ACTIVITY:
Read the listing below and copy out every line that holds "export".

EXERCISE INPUT:
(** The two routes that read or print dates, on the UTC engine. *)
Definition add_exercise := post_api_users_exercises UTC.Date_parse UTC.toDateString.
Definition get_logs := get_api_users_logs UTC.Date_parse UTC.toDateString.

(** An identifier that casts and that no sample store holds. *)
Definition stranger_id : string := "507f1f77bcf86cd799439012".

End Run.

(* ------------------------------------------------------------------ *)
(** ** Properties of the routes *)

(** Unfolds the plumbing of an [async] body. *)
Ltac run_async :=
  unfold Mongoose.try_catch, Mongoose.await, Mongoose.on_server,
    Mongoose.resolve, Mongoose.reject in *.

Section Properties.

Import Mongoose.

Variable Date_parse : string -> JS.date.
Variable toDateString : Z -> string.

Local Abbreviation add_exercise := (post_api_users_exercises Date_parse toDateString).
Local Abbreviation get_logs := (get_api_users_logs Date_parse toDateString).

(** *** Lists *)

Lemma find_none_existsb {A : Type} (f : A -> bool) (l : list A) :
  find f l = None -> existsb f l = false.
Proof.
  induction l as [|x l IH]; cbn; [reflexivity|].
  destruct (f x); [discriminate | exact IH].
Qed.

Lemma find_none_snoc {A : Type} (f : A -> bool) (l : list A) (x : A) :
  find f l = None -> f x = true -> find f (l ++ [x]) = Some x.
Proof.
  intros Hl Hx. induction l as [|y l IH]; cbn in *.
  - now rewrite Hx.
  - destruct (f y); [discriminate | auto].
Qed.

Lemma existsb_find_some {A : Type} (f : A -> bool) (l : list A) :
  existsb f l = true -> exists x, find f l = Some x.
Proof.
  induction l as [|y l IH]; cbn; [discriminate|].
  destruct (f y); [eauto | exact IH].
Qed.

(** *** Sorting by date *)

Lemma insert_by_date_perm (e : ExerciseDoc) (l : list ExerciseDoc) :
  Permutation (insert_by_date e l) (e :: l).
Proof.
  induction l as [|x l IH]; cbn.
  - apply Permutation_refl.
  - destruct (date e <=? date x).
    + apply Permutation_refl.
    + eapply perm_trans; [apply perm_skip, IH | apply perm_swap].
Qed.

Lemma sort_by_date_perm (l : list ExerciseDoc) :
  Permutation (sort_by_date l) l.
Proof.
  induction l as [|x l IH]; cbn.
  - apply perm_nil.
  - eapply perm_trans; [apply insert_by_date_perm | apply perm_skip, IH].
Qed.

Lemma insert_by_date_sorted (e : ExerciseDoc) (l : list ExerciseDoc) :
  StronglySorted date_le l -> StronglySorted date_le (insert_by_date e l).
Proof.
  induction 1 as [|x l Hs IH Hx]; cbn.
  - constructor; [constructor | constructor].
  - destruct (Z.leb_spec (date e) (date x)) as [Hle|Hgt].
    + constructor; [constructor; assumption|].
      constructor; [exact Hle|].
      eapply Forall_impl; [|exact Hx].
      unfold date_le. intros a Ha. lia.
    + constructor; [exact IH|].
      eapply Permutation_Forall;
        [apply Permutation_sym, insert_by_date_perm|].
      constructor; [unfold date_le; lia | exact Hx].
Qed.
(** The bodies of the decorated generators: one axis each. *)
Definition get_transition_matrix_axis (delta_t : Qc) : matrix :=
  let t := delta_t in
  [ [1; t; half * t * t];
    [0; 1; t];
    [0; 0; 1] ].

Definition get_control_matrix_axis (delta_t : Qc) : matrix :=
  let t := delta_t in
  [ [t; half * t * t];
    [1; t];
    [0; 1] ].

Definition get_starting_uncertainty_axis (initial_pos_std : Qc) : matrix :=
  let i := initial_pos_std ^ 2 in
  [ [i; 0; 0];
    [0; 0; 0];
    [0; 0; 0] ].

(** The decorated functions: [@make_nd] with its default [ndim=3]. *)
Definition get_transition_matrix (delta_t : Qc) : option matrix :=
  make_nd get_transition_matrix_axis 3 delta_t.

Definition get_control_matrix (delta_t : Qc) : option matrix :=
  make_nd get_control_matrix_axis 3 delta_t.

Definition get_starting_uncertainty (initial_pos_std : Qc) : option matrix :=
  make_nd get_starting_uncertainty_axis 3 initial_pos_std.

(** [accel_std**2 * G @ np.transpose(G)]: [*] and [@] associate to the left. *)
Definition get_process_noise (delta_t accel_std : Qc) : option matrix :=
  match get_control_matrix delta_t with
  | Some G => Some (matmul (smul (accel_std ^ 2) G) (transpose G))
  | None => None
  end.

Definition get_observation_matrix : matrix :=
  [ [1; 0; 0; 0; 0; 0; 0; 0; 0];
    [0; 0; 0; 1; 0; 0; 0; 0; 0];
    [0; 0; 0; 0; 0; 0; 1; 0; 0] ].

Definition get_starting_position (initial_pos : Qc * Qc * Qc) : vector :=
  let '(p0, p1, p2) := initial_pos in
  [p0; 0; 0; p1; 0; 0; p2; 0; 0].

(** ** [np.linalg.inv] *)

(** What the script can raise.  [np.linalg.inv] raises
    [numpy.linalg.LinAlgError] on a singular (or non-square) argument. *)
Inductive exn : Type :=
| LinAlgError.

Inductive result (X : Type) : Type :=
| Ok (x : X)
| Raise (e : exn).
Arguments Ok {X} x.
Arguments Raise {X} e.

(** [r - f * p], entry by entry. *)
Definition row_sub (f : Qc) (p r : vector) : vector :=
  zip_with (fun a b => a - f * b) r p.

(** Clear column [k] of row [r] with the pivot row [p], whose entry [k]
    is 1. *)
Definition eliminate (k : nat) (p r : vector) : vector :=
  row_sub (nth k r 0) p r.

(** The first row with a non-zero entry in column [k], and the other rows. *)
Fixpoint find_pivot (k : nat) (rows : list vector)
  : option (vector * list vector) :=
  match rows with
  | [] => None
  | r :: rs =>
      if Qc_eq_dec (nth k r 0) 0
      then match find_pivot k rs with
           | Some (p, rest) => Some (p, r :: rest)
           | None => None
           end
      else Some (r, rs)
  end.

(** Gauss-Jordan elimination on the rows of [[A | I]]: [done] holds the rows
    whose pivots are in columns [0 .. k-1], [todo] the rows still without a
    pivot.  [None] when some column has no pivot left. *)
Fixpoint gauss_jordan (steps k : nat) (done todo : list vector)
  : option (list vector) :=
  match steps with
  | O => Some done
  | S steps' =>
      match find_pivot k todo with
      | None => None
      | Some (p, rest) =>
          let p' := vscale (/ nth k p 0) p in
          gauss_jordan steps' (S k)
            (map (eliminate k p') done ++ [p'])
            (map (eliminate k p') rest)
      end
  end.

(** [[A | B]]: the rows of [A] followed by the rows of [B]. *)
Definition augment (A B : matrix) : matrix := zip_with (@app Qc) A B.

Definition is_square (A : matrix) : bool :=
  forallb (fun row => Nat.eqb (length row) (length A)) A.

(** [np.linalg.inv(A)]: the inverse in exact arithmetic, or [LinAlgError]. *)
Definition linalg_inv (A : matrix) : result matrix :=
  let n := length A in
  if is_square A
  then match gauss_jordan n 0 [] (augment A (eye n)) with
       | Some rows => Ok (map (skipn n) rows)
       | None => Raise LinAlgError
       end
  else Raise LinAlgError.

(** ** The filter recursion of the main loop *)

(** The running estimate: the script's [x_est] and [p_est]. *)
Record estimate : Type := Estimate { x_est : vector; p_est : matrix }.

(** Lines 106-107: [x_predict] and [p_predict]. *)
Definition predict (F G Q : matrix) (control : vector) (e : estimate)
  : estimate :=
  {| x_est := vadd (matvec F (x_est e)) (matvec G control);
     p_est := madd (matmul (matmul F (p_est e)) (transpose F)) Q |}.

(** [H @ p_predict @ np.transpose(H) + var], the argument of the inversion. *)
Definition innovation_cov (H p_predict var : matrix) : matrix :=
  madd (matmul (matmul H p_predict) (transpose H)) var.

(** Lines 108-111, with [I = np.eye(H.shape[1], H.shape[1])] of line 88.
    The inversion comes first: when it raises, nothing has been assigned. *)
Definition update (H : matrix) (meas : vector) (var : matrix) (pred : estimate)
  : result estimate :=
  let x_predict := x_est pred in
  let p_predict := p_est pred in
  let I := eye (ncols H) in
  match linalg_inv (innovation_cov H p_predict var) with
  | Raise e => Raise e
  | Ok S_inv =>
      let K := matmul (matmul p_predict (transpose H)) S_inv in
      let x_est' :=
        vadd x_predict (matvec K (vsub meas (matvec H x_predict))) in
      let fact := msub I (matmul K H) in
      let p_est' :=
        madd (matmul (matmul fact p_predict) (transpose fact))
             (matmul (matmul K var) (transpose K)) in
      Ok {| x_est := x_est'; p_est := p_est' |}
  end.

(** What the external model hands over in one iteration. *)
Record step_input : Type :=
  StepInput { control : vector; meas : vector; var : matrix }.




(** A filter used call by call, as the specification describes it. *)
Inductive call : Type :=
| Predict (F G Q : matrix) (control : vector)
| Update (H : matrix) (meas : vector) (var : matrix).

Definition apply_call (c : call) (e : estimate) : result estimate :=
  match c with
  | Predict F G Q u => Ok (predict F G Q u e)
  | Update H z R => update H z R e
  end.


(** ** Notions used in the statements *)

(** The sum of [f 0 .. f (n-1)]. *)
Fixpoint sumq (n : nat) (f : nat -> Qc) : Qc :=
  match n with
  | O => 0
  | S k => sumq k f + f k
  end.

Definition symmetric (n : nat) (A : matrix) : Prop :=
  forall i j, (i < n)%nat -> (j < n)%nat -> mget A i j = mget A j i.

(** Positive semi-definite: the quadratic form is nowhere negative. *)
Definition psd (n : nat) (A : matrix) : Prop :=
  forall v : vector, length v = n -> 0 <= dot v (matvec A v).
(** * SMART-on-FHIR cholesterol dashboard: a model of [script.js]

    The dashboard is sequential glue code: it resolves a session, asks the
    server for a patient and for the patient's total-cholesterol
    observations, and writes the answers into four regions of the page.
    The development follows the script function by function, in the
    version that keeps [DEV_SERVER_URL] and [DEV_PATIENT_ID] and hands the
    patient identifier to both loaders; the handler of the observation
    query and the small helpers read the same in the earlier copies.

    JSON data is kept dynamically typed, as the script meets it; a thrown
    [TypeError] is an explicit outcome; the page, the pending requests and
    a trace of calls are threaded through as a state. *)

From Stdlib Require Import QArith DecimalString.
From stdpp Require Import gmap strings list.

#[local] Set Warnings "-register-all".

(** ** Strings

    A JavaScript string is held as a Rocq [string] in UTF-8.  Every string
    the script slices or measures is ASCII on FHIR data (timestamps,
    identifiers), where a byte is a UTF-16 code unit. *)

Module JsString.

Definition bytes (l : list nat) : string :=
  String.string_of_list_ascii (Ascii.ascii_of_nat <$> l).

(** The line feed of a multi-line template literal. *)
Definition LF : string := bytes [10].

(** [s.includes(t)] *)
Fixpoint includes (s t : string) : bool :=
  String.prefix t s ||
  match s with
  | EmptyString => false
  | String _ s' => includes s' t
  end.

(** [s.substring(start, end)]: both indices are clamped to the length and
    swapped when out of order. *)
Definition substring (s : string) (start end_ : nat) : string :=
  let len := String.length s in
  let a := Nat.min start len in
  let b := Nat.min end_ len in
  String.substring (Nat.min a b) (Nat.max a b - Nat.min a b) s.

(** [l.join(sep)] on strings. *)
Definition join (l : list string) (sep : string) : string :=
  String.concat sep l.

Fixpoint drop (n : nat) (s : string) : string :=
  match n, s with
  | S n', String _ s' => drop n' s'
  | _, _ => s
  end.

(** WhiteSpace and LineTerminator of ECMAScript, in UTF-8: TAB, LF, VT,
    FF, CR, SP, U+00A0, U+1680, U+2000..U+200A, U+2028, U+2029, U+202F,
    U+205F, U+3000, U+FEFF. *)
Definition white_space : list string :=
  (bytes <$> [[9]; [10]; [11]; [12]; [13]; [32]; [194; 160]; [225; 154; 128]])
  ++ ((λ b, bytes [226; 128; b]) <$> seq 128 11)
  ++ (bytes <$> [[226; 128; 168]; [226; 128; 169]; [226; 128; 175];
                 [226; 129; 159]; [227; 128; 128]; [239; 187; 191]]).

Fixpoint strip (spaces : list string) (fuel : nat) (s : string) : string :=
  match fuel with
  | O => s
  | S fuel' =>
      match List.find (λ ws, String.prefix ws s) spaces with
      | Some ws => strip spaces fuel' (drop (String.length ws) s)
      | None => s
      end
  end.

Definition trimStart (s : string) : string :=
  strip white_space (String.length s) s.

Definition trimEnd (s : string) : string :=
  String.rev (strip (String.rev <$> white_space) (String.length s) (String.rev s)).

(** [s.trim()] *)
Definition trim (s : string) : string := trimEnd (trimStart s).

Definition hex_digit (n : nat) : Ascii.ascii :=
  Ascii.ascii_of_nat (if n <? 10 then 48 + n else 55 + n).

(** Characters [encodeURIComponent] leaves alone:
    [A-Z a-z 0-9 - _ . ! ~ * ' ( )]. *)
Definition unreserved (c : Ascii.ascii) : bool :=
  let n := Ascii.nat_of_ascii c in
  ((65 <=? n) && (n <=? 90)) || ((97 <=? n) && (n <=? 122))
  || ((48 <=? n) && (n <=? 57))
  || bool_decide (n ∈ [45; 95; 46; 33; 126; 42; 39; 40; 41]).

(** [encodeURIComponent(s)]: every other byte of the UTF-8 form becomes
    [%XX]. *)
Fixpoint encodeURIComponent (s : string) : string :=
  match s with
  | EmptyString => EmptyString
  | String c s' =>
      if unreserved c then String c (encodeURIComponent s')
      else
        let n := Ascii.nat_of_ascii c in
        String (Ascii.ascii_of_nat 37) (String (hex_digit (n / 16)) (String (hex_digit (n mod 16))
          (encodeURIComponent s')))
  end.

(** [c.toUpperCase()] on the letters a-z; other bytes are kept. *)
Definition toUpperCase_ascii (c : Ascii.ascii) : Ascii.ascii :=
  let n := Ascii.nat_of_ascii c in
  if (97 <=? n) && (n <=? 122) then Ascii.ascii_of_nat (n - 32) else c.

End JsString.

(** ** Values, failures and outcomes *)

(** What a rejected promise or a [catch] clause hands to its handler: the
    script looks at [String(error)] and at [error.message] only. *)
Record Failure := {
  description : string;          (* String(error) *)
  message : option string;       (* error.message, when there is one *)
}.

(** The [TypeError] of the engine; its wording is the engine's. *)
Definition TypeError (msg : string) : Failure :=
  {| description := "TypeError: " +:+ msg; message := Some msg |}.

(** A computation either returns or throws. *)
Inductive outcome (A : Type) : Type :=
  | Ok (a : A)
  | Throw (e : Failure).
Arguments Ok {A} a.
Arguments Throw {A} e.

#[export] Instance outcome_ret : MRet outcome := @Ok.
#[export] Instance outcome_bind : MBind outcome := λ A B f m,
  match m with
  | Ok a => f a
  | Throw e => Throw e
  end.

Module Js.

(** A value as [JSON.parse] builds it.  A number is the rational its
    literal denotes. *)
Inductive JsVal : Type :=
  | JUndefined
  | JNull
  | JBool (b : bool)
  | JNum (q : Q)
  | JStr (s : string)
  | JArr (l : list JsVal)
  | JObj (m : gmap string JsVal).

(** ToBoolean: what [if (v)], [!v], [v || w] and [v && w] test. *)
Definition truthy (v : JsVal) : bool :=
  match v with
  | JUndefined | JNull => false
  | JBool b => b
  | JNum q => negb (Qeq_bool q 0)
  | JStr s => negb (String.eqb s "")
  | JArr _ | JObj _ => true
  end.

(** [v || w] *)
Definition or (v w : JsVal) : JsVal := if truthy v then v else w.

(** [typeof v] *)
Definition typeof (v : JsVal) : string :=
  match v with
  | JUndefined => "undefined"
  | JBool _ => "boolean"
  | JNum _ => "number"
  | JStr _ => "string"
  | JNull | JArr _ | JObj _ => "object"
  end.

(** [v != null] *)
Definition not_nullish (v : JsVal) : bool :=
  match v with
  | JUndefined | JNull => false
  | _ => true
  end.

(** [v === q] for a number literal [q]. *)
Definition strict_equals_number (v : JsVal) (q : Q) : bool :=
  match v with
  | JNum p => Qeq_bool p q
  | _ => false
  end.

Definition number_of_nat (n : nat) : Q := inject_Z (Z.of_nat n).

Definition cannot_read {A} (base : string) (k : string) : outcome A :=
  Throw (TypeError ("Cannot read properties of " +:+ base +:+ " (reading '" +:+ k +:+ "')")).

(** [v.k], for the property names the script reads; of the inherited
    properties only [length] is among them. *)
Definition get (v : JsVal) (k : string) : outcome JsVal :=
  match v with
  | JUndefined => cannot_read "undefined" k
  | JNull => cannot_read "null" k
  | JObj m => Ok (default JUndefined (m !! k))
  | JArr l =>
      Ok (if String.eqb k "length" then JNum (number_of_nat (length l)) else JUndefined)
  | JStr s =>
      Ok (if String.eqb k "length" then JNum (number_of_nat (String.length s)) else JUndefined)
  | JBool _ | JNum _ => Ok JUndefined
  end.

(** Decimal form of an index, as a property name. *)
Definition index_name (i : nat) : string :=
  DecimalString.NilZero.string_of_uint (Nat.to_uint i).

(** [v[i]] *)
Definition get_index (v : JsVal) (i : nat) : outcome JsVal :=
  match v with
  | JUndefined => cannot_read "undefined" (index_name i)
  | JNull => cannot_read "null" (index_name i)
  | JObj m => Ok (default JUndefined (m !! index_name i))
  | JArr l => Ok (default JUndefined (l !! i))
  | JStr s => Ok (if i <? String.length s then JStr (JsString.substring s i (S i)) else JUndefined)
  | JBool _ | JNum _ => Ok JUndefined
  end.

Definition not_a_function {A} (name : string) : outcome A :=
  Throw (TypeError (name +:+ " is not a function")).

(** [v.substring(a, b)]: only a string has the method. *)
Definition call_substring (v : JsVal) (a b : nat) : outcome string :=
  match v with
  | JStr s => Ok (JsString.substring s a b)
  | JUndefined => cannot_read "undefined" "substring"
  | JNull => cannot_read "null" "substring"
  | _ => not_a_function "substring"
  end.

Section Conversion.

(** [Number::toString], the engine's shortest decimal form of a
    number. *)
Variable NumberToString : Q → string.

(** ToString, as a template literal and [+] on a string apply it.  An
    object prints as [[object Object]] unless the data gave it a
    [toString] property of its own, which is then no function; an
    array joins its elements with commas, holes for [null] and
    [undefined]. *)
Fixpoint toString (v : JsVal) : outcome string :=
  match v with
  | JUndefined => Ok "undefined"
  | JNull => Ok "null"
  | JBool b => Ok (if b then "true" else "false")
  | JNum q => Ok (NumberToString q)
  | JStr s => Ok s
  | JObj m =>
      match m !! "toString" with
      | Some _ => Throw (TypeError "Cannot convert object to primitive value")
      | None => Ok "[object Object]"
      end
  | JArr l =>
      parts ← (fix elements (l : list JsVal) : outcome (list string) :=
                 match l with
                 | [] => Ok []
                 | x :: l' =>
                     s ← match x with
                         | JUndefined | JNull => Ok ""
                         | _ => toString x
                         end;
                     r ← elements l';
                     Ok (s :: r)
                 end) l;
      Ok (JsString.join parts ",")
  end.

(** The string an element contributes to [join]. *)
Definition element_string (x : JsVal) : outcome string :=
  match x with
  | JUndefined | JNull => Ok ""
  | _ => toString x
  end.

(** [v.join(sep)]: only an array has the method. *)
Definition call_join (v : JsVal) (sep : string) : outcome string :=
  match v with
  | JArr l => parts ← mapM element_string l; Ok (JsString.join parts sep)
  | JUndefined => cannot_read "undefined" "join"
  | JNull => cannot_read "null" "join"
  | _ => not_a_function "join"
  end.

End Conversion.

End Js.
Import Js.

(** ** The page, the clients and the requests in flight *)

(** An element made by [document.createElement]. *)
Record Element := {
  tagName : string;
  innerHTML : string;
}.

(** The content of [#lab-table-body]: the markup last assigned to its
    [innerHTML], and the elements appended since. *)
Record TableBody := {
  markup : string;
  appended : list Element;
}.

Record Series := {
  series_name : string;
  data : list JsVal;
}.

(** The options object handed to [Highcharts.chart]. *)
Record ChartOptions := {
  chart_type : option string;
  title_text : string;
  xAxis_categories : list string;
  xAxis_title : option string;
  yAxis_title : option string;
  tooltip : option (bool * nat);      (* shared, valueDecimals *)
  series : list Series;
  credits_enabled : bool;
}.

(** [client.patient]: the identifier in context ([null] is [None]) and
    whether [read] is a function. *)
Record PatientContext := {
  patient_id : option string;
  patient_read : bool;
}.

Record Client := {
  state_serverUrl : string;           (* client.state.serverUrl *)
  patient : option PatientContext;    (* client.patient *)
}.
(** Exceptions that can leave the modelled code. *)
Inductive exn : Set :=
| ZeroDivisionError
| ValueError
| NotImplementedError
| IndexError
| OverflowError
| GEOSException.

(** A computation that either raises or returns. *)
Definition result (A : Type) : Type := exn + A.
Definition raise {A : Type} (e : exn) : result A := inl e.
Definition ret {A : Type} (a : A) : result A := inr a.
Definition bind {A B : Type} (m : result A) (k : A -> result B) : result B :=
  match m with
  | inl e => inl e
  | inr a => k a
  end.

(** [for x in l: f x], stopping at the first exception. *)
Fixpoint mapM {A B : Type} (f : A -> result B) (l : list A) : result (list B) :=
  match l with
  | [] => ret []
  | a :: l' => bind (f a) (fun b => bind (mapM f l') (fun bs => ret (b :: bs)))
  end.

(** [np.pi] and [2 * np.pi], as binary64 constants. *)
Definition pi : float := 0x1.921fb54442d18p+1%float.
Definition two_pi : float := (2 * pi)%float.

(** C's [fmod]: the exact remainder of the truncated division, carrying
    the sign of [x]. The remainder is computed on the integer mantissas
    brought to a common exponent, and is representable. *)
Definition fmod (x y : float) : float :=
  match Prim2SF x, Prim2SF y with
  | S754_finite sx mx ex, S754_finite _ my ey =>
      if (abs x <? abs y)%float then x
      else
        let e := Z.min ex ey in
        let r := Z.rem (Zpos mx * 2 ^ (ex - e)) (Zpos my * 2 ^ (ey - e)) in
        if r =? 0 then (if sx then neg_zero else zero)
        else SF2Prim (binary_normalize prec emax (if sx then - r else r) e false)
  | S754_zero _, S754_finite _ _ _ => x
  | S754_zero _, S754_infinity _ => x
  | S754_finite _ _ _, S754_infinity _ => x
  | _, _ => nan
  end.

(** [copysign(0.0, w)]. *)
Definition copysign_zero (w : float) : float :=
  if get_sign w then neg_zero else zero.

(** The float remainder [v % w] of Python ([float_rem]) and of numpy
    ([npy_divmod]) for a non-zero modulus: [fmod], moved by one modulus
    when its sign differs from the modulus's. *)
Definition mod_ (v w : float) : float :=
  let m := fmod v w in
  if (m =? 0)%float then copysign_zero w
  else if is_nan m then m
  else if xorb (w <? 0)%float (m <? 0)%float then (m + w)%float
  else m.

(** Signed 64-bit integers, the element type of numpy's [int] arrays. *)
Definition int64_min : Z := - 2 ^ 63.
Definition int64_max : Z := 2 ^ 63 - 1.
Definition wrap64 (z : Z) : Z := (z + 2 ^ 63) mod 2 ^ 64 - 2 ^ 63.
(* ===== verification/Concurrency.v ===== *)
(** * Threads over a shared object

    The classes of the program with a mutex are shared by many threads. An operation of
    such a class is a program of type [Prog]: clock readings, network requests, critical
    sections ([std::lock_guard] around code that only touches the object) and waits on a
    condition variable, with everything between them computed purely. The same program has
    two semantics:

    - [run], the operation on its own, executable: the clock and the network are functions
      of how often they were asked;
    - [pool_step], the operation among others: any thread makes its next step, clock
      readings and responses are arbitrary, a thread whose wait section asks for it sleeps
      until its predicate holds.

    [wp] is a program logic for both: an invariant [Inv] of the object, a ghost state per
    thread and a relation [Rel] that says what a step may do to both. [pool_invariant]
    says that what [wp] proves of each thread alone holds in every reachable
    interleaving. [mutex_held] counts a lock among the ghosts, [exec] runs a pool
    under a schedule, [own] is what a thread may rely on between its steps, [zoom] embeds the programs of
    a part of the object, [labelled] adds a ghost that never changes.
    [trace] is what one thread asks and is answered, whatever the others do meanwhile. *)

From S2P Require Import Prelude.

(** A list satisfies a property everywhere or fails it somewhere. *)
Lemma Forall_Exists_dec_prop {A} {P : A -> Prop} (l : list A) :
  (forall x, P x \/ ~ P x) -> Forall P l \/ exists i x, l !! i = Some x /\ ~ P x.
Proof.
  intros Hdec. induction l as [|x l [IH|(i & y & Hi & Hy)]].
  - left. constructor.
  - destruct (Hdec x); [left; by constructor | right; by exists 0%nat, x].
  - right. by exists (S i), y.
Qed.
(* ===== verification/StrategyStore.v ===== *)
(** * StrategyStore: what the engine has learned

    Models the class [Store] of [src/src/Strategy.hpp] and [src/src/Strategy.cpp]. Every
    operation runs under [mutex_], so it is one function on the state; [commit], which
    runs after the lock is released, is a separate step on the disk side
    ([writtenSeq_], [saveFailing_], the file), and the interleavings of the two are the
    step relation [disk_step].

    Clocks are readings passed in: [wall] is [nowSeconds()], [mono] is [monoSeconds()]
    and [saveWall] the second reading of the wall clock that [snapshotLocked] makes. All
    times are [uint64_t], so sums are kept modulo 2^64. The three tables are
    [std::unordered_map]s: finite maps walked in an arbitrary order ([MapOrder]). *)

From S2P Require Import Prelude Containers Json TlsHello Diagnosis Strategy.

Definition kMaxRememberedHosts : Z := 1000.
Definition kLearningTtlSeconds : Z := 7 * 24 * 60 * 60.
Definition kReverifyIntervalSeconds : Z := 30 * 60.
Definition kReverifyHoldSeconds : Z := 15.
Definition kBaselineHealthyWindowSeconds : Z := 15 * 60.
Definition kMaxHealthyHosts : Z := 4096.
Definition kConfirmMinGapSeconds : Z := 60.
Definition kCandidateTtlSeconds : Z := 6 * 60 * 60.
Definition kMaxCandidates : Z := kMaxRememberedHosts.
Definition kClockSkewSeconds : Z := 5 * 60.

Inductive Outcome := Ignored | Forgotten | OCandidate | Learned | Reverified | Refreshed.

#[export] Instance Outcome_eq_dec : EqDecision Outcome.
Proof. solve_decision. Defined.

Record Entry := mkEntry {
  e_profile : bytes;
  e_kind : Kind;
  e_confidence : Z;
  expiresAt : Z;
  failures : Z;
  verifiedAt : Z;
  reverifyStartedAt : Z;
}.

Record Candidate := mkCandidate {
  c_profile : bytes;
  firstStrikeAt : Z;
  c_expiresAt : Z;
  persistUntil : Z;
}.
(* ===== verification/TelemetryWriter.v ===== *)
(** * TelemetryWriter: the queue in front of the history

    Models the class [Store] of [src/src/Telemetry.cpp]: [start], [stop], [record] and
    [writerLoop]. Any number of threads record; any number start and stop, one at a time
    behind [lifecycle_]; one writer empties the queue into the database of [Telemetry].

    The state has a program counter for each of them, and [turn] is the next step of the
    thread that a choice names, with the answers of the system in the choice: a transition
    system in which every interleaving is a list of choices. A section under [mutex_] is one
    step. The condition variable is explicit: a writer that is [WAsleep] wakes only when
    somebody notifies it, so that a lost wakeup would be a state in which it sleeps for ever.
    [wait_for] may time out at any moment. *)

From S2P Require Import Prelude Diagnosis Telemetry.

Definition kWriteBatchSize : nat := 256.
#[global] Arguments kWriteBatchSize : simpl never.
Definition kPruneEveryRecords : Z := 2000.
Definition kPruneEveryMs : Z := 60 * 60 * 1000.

EXERCISE RESULT:
#[export] Instance outcome_ret : MRet outcome := @Ok.
#[export] Instance outcome_bind : MBind outcome := λ A B f m,
#[export] Instance Outcome_eq_dec : EqDecision Outcome.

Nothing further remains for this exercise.